• [Action item]: Below are the records; copy each line in which "clear" occurs.

• [Dataset entries]:

BEGIN

(* ===== verification/RateLimitProps.v ===== *)
(** * Properties of the rate limiters

    The token bucket tracks a bounded number of keys and forgets the ones idle
    longest. The Redis window bounds the calls of all nodes together. *)

From Stdlib Require Import String.
From S2P Require Import Prelude GoStd AppErrors Float64 RateLimit.

Local Open Scope Z_scope.

(** ** The token bucket *)

Section TokenBucket.
Variable iteration : gmap string bucket -> list (string * bucket).
Hypothesis iteration_all : forall m, Permutation (iteration m) (map_to_list m).

Lemma lookup_dropped (l : list (string * bucket)) (m : gmap string bucket) k :
  foldr (fun kv m => delete kv.1 m) m l !! k = if bool_decide (k ∈ l.*1) then None else m !! k.
Proof.
  induction l as [|[k' b] l IH]; [done|]. simpl.
  destruct (decide (k = k')) as [->|Hne].
  - rewrite lookup_delete_eq, bool_decide_eq_true_2; [done|]. apply elem_of_cons. by left.
  - rewrite lookup_delete_ne, IH by done.
    assert (k ∈ k' :: l.*1 <-> k ∈ l.*1) as Hk by set_solver. by rewrite (bool_decide_ext _ _ Hk).
Qed.

(** An eviction makes room, and drops no bucket that was touched later than
    one it keeps. *)
Lemma evictLocked_room (m : gmap string bucket) :
  (0 < size m)%nat ->
  (size (evictLocked iteration m) < size m)%nat
  /\ evictLocked iteration m ⊆ m
  /\ forall k b k' b', m !! k = Some b -> evictLocked iteration m !! k = None ->
       evictLocked iteration m !! k' = Some b' -> last b <= last b'.
Proof.
  intros Hm. unfold evictLocked. set (all := stable_sort older (iteration m)).
  assert (Permutation all (map_to_list m)) as Hp.
  { unfold all. by rewrite stable_sort_Permutation, iteration_all. }
  assert (StronglySorted (not_less older) all) as Hs.
  { apply stable_sort_Sorted; unfold not_less, older; intros; rewrite ?Z.ltb_ge, ?Z.ltb_lt in *; lia. }
  assert (length all = size m) as Hl by (by rewrite Hp, length_map_to_list).
  set (n := if ((length all / 2) <? 1)%nat then 1%nat else (length all / 2)%nat).
  assert (1 <= n)%nat as Hn by (unfold n; destruct (Nat.ltb_spec (length all / 2) 1); lia).
  assert (forall k b, (k, b) ∈ all <-> m !! k = Some b) as Hin.
  { intros k b. by rewrite Hp, elem_of_map_to_list. }
  assert (NoDup all.*1) as Hnd by (by rewrite Hp; apply NoDup_fst_map_to_list).
  set (m' := foldr _ m (take n all)).
  assert (m' ⊆ m) as Hsub.
  { apply map_subseteq_spec. intros k b. unfold m'. rewrite lookup_dropped. by case_bool_decide. }
  split; [|split; [done|]].
  - destruct all as [|[k b] all'] eqn:Ea; [simpl in Hl; lia|].
    apply map_subset_size. apply map_subset_alt. split; [done|]. exists k.
    assert (m' !! k = None) as ->.
    { unfold m'. rewrite lookup_dropped, bool_decide_eq_true_2; [done|].
      destruct n; [lia|]. simpl. apply elem_of_cons. by left. }
    split; [done|]. exists b. apply Hin, elem_of_cons. by left.
  - intros k b k' b' Hk Hk0 Hk'. unfold m' in *. rewrite lookup_dropped in Hk0, Hk'.
    case_bool_decide as Hd'; [done|]. case_bool_decide as Hd; [|congruence]. clear Hk0.
    apply Hin in Hk, Hk'.
    assert ((k, b) ∈ take n all) as H1.
    { apply list_elem_of_fmap in Hd as ([k0 b0] & E0 & Hd). simpl in E0. subst k0.
      assert ((k, b0) ∈ all) as H0 by (rewrite <- (take_drop n all); apply elem_of_app; by left).
      apply Hin in H0. apply Hin in Hk.
      assert (b0 = b) as -> by congruence. done. }
    assert ((k', b') ∈ drop n all) as H2.
    { rewrite <- (take_drop n all) in Hk'. apply elem_of_app in Hk' as [Ht|Ht]; [|done].
      exfalso. apply Hd', list_elem_of_fmap. by exists (k', b'). }
    rewrite <- (take_drop n all) in Hs. apply StronglySorted_app in Hs as (Hc & _ & _).
    specialize (Hc _ _ H1 H2). unfold not_less, older in Hc. apply Z.ltb_ge in Hc. exact Hc.
Qed.

(** Whatever keys ask, the table never tracks more than [maxBuckets]. *)
Lemma buckets_bounded rl key now :
  0 < maxBuckets rl -> Z.of_nat (size (buckets rl)) <= maxBuckets rl ->
  let '(_, rl') := Allow iteration key now rl in
  Z.of_nat (size (buckets rl')) <= maxBuckets rl' /\ maxBuckets rl' = maxBuckets rl.
Proof.
  intros Hmax Hsz. unfold Allow.
  assert (forall (m : gmap string bucket) b, (size m < size (buckets rl))%nat \/ m = buckets rl
            /\ (Z.of_nat (size m) < maxBuckets rl \/ is_Some (buckets rl !! key)) ->
            Z.of_nat (size (<[key := b]> m)) <= maxBuckets rl) as Hput.
  { intros m b. rewrite map_size_insert. intros [?|[-> [?|[x ->]]]]; [|destruct (_ !! _); simpl; lia|simpl; lia].
    destruct (m !! key); simpl; lia. }
  destruct (buckets rl !! key) as [b|] eqn:Ek.
  - destruct (_ && _); simpl; (split; [|done]); apply Hput; right; eauto.
  - destruct (Z.leb_spec (maxBuckets rl) (Z.of_nat (size (buckets rl)))) as [Hle|Hlt];
      destruct (_ && _); simpl; (split; [|done]); apply Hput; auto.
    all: left; apply evictLocked_room; lia.
Qed.
End TokenBucket.

(** ** The Redis window *)

Section Redis.
Context {R : Type} `{Redis R} (count : R -> string -> Z) `{!RedisLaws count}.

(** Calls Redis counted and let through under a key. *)
Definition granted (r : RedisRateLimit) (rkey : string) (c : call) : bool :=
  call_allowed c && call_counted c && String.eqb (redis_key r (call_key c) (call_now c)) rkey.

(** The wait of a refused call. *)
Lemma rotation_wait r now :
  0 < window r -> 0 <= now <= int64_max - window r ->
  0 < wrap64 (wrap64 ((window_bucket r now + 1) * window r) - now) <= window r.
Proof.
  intros Hw Hn. unfold window_bucket. rewrite Z.quot_div_nonneg by lia.
  pose proof (Z.div_mod now (window r)) as E. pose proof (Z.mod_pos_bound now (window r)) as Hb.
  assert (0 <= now / window r) by (apply Z.div_pos; lia).
  replace ((now / window r + 1) * window r) with (now - now mod window r + window r) by lia.
  unfold int64_max in Hn.
  rewrite !(wrap64_id (now - _ + _)) by (unfold in_int64, int64_min, int64_max; lia).
  rewrite wrap64_id by (unfold in_int64, int64_min, int64_max; lia). lia.
Qed.

Lemma redis_Allow_spec r key now s ok wait counted s' :
  redis_Allow r key now s = ((ok, wait), counted, s') ->
  (forall k, count s k <= count s' k)
  /\ (counted = true -> count s (redis_key r key now) + 1 <= count s' (redis_key r key now)
                        /\ (ok = true <-> count s (redis_key r key now) + 1 <= limit r))
  /\ (counted = false -> ok = negb (failClosed r))
  /\ (ok = false -> 0 < window r -> 0 <= now <= int64_max - window r -> 0 < wait <= window r).
Proof.
  unfold redis_Allow. destruct (redis_Incr _ s) as [[n|x] s1] eqn:Ei; intros E.
  - destruct (redis_ExpireNX _ _ s1) as [o s2] eqn:Ee.
    pose proof (incr_ok _ _ _ _ Ei) as [-> Hn].
    assert (forall k, count s k <= count s2 k) as Hm.
    { intros k. etrans; [by eapply incr_mono|by eapply expire_mono]. }
    pose proof (expire_mono _ _ _ _ _ (redis_key r key now) Ee).
    destruct (Z.ltb_spec (limit r) (count s (redis_key r key now) + 1)) as [El|El]; simplify_eq;
      (split; [done|]); (split; [intros _; split; [lia|]|split; [done|]]).
    + split; [done|lia].
    + intros _ Hw Hnow. pose proof (rotation_wait r now Hw Hnow).
      destruct (Z.ltb_spec (wrap64 (wrap64 ((window_bucket r now + 1) * window r) - now)) 0); lia.
    + done.
    + done.
  - unfold redis_fail in E. assert (forall k, count s k <= count s1 k) by (intros; by eapply incr_mono).
    destruct (failClosed r); simplify_eq; repeat split; try done; lia.
Qed.

(** One counter lets at most [limit] calls through. *)
Lemma granted_bound r live rkey s log s' :
  live rkey -> 0 <= limit r -> calls count r live s log s' ->
  Z.of_nat (length (List.filter (granted r rkey) log)) <= Z.min (limit r) (count s' rkey).
Proof.
  intros Hlive Hl. induction 1 as [s|s log s1 key now ok wait counted s2 _ IH Ha|s log s1 s2 _ IH Hm].
  - pose proof (count_nonneg s rkey). simpl. lia.
  - apply redis_Allow_spec in Ha as (Hm & Hc & _ & _). specialize (Hm rkey).
    rewrite List.filter_app, length_app. simpl.
    destruct (granted r rkey (MkCall key now ok wait counted)) eqn:Eg; simpl; [|lia].
    unfold granted in Eg. cbn [call_allowed call_counted call_key call_now] in Eg.
    rewrite !andb_true_iff, String.eqb_eq in Eg.
    destruct Eg as [[-> ->] <-]. destruct (Hc eq_refl) as [? [Hok _]]. specialize (Hok eq_refl). lia.
  - specialize (Hm rkey Hlive). lia.
Qed.

Lemma window_buckets r t now :
  0 < window r -> 0 <= t -> t <= now < t + window r ->
  window_bucket r now = window_bucket r t \/ window_bucket r now = window_bucket r (t + window r).
Proof.
  intros Hw Ht Hn. unfold window_bucket. rewrite !Z.quot_div_nonneg by lia.
  replace (t + window r) with (t + 1 * window r) by lia. rewrite Z.div_add by lia.
  pose proof (Z.div_le_mono t now (window r)). pose proof (Z.div_lt_upper_bound now (window r) (t / window r + 2)).
  pose proof (Z.mul_div_le t (window r)). pose proof (Z.mod_pos_bound t (window r)).
  pose proof (Z.div_mod t (window r)). nia.
Qed.

(** The calls for a key within a stretch of one window. *)
Definition in_stretch (r : RedisRateLimit) (key : string) (t : Z) (c : call) : bool :=
  String.eqb (call_key c) key && (t <=? call_now c) && (call_now c <? t + window r)
  && call_allowed c && call_counted c.

Lemma stretch_bound r live key t s log s' :
  0 < window r -> 0 <= t -> 0 <= limit r -> live (redis_key r key t) -> live (redis_key r key (t + window r)) ->
  calls count r live s log s' ->
  Z.of_nat (length (List.filter (in_stretch r key t) log)) <= 2 * limit r.
Proof.
  intros Hw Ht Hl H1 H2 Hc.
  pose proof (granted_bound _ _ _ _ _ _ H1 Hl Hc). pose proof (granted_bound _ _ _ _ _ _ H2 Hl Hc).
  enough (length (List.filter (in_stretch r key t) log)
          <= length (List.filter (granted r (redis_key r key t)) log)
             + length (List.filter (granted r (redis_key r key (t + window r))) log))%nat by lia.
  clear -Hw Ht. induction log as [|c log IH]; simpl; [lia|].
  destruct (in_stretch r key t c) eqn:Ec; [|repeat destruct (granted _ _ _); simpl; lia].
  unfold in_stretch in Ec. rewrite !andb_true_iff, String.eqb_eq, Z.leb_le, Z.ltb_lt in Ec.
  destruct Ec as ((((Hk & Ha) & Hb) & Hok) & Hcnt).
  assert (granted r (redis_key r key t) c = true \/ granted r (redis_key r key (t + window r)) c = true) as Hg.
  { unfold granted. rewrite Hok, Hcnt, Hk. simpl. unfold redis_key.
    destruct (window_buckets r t (call_now c)) as [-> | ->]; [lia..|left|right]; apply String.eqb_refl. }
  simpl. destruct Hg as [-> | ->]; repeat destruct (granted _ _ _); simpl; lia.
Qed.

Lemma calls_outcomes r live s log s' :
  0 < window r -> calls count r live s log s' ->
  Forall (fun c => (call_allowed c = true -> call_counted c = true \/ failClosed r = false)
     /\ (call_allowed c = false -> 0 <= call_now c <= int64_max - window r -> 0 < call_wait c <= window r)) log.
Proof.
  intros Hw. induction 1 as [s|s log s1 key now ok wait counted s2 _ IH Ha|]; [constructor| |done].
  apply Forall_app. split; [done|]. apply Forall_singleton. simpl.
  apply redis_Allow_spec in Ha as (_ & _ & Hf & Hd). split; [|intros; by apply Hd].
  intros ->. destruct counted; [by left|right]. specialize (Hf eq_refl). by destruct (failClosed r).
Qed.
End Redis.

(** C40. The distributed limit. Whatever the nodes that share a Redis server ask
    and whatever else happens to it while its counters live: the calls for one
    key in one aligned window that Redis counted and that were let through are
    at most the limit, and those in any stretch of one window's length at most
    twice the limit. A call Redis could not count is let through only when the
    limiter is configured to fail open, and a refusal's wait is positive and at
    most one window. *)
Theorem redis_window_bound {R} `{Redis R} (count : R -> string -> Z) `{!RedisLaws count} cfg live s log s'
    (Hcalls : calls count (NewRedisRateLimit cfg) live s log s') :
  let r := NewRedisRateLimit cfg in
  (forall key t, live (redis_key r key t) ->
     Z.of_nat (length (List.filter (granted r (redis_key r key t)) log)) <= limit r)
  /\ (forall key t, 0 <= t -> live (redis_key r key t) -> live (redis_key r key (t + window r)) ->
     Z.of_nat (length (List.filter (in_stretch r key t) log)) <= 2 * limit r)
  /\ Forall (fun c => call_allowed c = true -> call_counted c = true \/ failClosed r = false) log
  /\ Forall (fun c => call_allowed c = false -> 0 <= call_now c <= int64_max - window r ->
               0 < call_wait c <= window r) log.
Proof.
  intros r. assert (0 < window r) as Hw.
  { unfold r, NewRedisRateLimit. simpl. destruct (Z.leb_spec (cfg_Window cfg) 0); [done|lia]. }
  assert (0 <= limit r) as Hl.
  { unfold r, NewRedisRateLimit. simpl. destruct (Z.leb_spec (cfg_Limit cfg) 0); [done|lia]. }
  split; [|split; [|by apply Forall_and, (calls_outcomes count _ live s _ s')]].
  - intros key t Hk. pose proof (granted_bound count _ _ _ _ _ _ Hk Hl Hcalls) as Hg. fold r in Hg. lia.
  - intros key t Ht H1 H2. by eapply (stretch_bound count).
Qed.

(** A server that never fails. *)
#[local] Instance demo_redis : Redis (gmap string N) := {
  redis_Incr k s := let n := (default 0 (s !! k) + 1)%N in (inl (Z.of_N n), <[k := n]> s);
  redis_ExpireNX _ _ s := (None, s);
}.

Definition demo_count (s : gmap string N) (k : string) : Z := Z.of_N (default 0%N (s !! k)).

#[local] Instance demo_laws : RedisLaws demo_count.
Proof.
  unfold demo_count. split; simpl; intros; simplify_eq.
  - lia.
  - rewrite lookup_insert_eq. simpl. lia.
  - destruct (decide (k = k')) as [->|]; [rewrite lookup_insert_eq|by rewrite lookup_insert_ne].
    simpl. lia.
  - lia.
Qed.

(** The calls of one key, one after the other. *)
Fixpoint demo_calls (r : RedisRateLimit) (key : string) (nows : list Z) (log : list call) (s : gmap string N)
    : list call * gmap string N :=
  match nows with
  | [] => (log, s)
  | now :: nows =>
      let '(ok, wait, counted, s) := redis_Allow r key now s in
      demo_calls r key nows (log ++ [MkCall key now ok wait counted]) s
  end.

Lemma demo_calls_run r key nows log s0 s1 :
  calls demo_count r (fun _ => True) s0 log s1 ->
  calls demo_count r (fun _ => True) s0 (demo_calls r key nows log s1).1 (demo_calls r key nows log s1).2.
Proof.
  revert log s1. induction nows as [|now nows IH]; intros log s1 Hc; [done|]. cbn [demo_calls].
  destruct (redis_Allow r key now s1) as [[[ok wait] counted] s2] eqn:E. apply IH. by eapply calls_allow.
Qed.

Lemma redis_window_bound_witness :
  let r := NewRedisRateLimit (MkRedisConfig 2 1000 "auth" true) in
  let log := (demo_calls r "k" [2500; 2600; 2700; 3100] [] ∅).1 in
  map (fun c => (call_now c, call_allowed c, call_wait c)) log
  = [(2500, true, 0); (2600, true, 0); (2700, false, 300); (3100, true, 0)]
  /\ (forall key t, Z.of_nat (length (List.filter (granted r (redis_key r key t)) log)) <= limit r).
Proof.
  split; [vm_compute; reflexivity|].
  intros key t.
  apply (redis_window_bound demo_count (MkRedisConfig 2 1000 "auth" true) (fun _ => True) ∅ _
           (demo_calls (NewRedisRateLimit (MkRedisConfig 2 1000 "auth" true)) "k"
              [2500; 2600; 2700; 3100] [] ∅).2); [|done].
  apply demo_calls_run, calls_nil.
Defined.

END

• [Response to this exercise]:
    case_bool_decide as Hd'; [done|]. case_bool_decide as Hd; [|congruence]. clear Hk0.
  clear -Hw Ht. induction log as [|c log IH]; simpl; [lia|].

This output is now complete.